How many clients are you using to write?
Also the BatchWriter parameters might have an effect too - typically people use
values like the following:
BatchWriter writer = connector.createBatchWriter(tableName, 1000000,
1000, 10)
Those numbers are
1000000 : max bytes per batch
1000 : max latency in milliseconds
10 : threads to use
What's the max ingest rate of a single server?
On Apr 4, 2013, at 3:26 PM, Jimmy Lin <[email protected]> wrote:
>
>
> On Thu, Apr 4, 2013 at 2:25 PM, Eric Newton <[email protected]> wrote:
> Have you pre-split your tablet to spread the load out to all the machines?
> Yes. We are using splits from loading the whole dataset previously.
> Does the data distribution match your splits?
> Yes. See above.
> Is the ingest data already sorted (that is, it always writes to the last
> tablet)?
> No. The data writes to multiple tablets concurrently. We set up a queue
> parameter and divide the data into multiple queues.
> How much memory and how many threads are you using in your batchwriters?
> I believe we have 16GB of memory for the Java writer with 18 threads running
> per server.
>
> Check the ingest rates on tablet server monitor page and look for hot spots.
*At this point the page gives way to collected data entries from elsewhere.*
Lemma compiled_NoDup s :
  NoDup (SystemService.Name <$> services_of s) -> NoDup (GraphNode.ID <$> cs_nodes (compiled s)).
Proof.
  intros Hnd. rewrite compiled_ids. apply (NoDup_map_inj key_ok); [apply key_id_inj|apply key_ok_compiled|by apply NoDup_keys].
Qed.

(** Which keys there are. *)
Lemma host_key_in s i : 1 <= i <= HostConstraint.Count (host_of s) -> KeyHost i ∈ compiled_keys s.
Proof.
  intros Hi. unfold compiled_keys. right. apply elem_of_app. left. apply list_elem_of_bind. exists i.
  split; [unfold host_keys; set_solver|apply elem_of_seqZ; lia].
Qed.

Lemma runtime_key_in s sv i :
  sv ∈ services_of s -> SystemService.Isolation sv = "firecracker" \/ SystemService.Isolation sv = "process" ->
  1 <= i <= HostConstraint.Count (host_of s) ->
  (if is_process sv then KeyProcess i else KeyFirecracker i) ∈ compiled_keys s.
Proof.
  intros Hsv Hiso Hi. unfold compiled_keys. right. apply elem_of_app. left. apply list_elem_of_bind. exists i.
  split; [|apply elem_of_seqZ; lia]. unfold host_keys, is_process.
  assert (needs_isolation (SystemService.Isolation sv) (services_of s) = true) as Hn.
  { unfold needs_isolation. apply existsb_exists. exists sv. rewrite <- list_elem_of_In. split; [done|].
    by apply bool_decide_eq_true. }
  destruct Hiso as [E|E]; rewrite E in *; simpl; rewrite Hn; set_solver.
Qed.

Lemma instance_key_in s sv i k :
  sv ∈ services_of s -> 1 <= i <= instances_of sv -> k ∈ instance_keys (sv, i) -> k ∈ compiled_keys s.
Proof.
  intros Hsv Hi Hk. unfold compiled_keys. right. apply elem_of_app. right. apply list_elem_of_bind. exists (sv, i).
  split; [done|by apply elem_of_instances].
Qed.

Lemma key_id_in s k : k ∈ compiled_keys s -> key_id k ∈ GraphNode.ID <$> cs_nodes (compiled s).
Proof. intros Hk. rewrite compiled_ids. by apply list_elem_of_fmap_2. Qed.

Lemma admissible_count s : admissible s -> 0 < HostConstraint.Count (host_of s) <= max_int.
Proof.
  intros [Hh _ _ _ Hc]. apply header_host in Hh as (? & _). pose proof (co_count _ Hc). unfold max_int. lia.
Qed.

(** Where a compiled node comes from. *)
Lemma compiled_node s n :
  admissible s -> n ∈ cs_nodes (compiled s) ->
  GraphNode.DependsOn n = [] /\ GraphNode.Placement n = EmptyString \/
  (exists i, 1 <= i <= HostConstraint.Count (host_of s) /\
     GraphNode.DependsOn n = [host_id i] /\ GraphNode.Placement n = host_id i) \/
  exists hi sv i, 1 <= hi <= HostConstraint.Count (host_of s) /\ sv ∈ services_of s /\ 1 <= i <= instances_of sv /\
    n ∈ instance_nodes hi sv i.
Proof.
  intros Hadm Hn. pose proof (admissible_count s Hadm) as Hc.
  apply compile_nodes in Hn as [Hn|(hi & sv & i & Hhi & Hl & Hn)]; [| |done|simpl; lia].
  - cbn [cs_nodes] in Hn. apply elem_of_cons in Hn as [->|Hn]; [by left|].
    rewrite concat_fmap_bind in Hn. apply list_elem_of_bind in Hn as (i & Hi & Hin). apply elem_of_seqZ in Hin.
    unfold host_nodes in Hi. rewrite !elem_of_app in Hi. destruct Hi as [Hi|[Hi|Hi]].
    + apply list_elem_of_singleton in Hi as ->. by left.
    + destruct (needs_isolation _ _); [|by apply elem_of_nil in Hi]. apply list_elem_of_singleton in Hi as ->.
      right; left. exists i. split_and!; [lia..|done|done].
    + destruct (needs_isolation _ _); [|by apply elem_of_nil in Hi]. apply list_elem_of_singleton in Hi as ->.
      right; left. exists i. split_and!; [lia..|done|done].
  - apply elem_of_instances in Hl as [Hsv Hi]. right; right. by exists hi, sv, i.
Qed.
> There are certain servers that have higher ingest rates, and the server that
> is busiest changes over time, but the overall ingestion rate will not go up.
>
>
>
>
> On Thu, Apr 4, 2013 at 2:01 PM, Jimmy Lin <[email protected]> wrote:
> Hello,
> I am fairly new to Accumulo and am trying to figure out what is preventing my
> system from ingesting data at a faster rate. We have 15 nodes running a
> simple Java program that reads and writes to Accumulo and then indexes some
> data into Solr. The rate of ingest is not scaling linearly with the number of
> nodes that we start up. I have tried increasing several parameters including:
> - limit of file descriptors in linux
> - max zookeeper connections
> - tserver.memory.maps.max
> - tserver_opts memory size
> - tserver.mutation_queue.max
> - tserver.scan.files.open.max
> - tserver.walog.max.size
> - tserver.cache.data.size
> - tserver.cache.index.size
> - hdfs setting for xceivers
> No matter what changes we make, we cannot get the ingest rate to go over 100k
> entries/s and about 6 Mb/s. I know Accumulo should be able to ingest faster
> than this.
> Thanks in advance,
>
> Jimmy Lin
>
>
>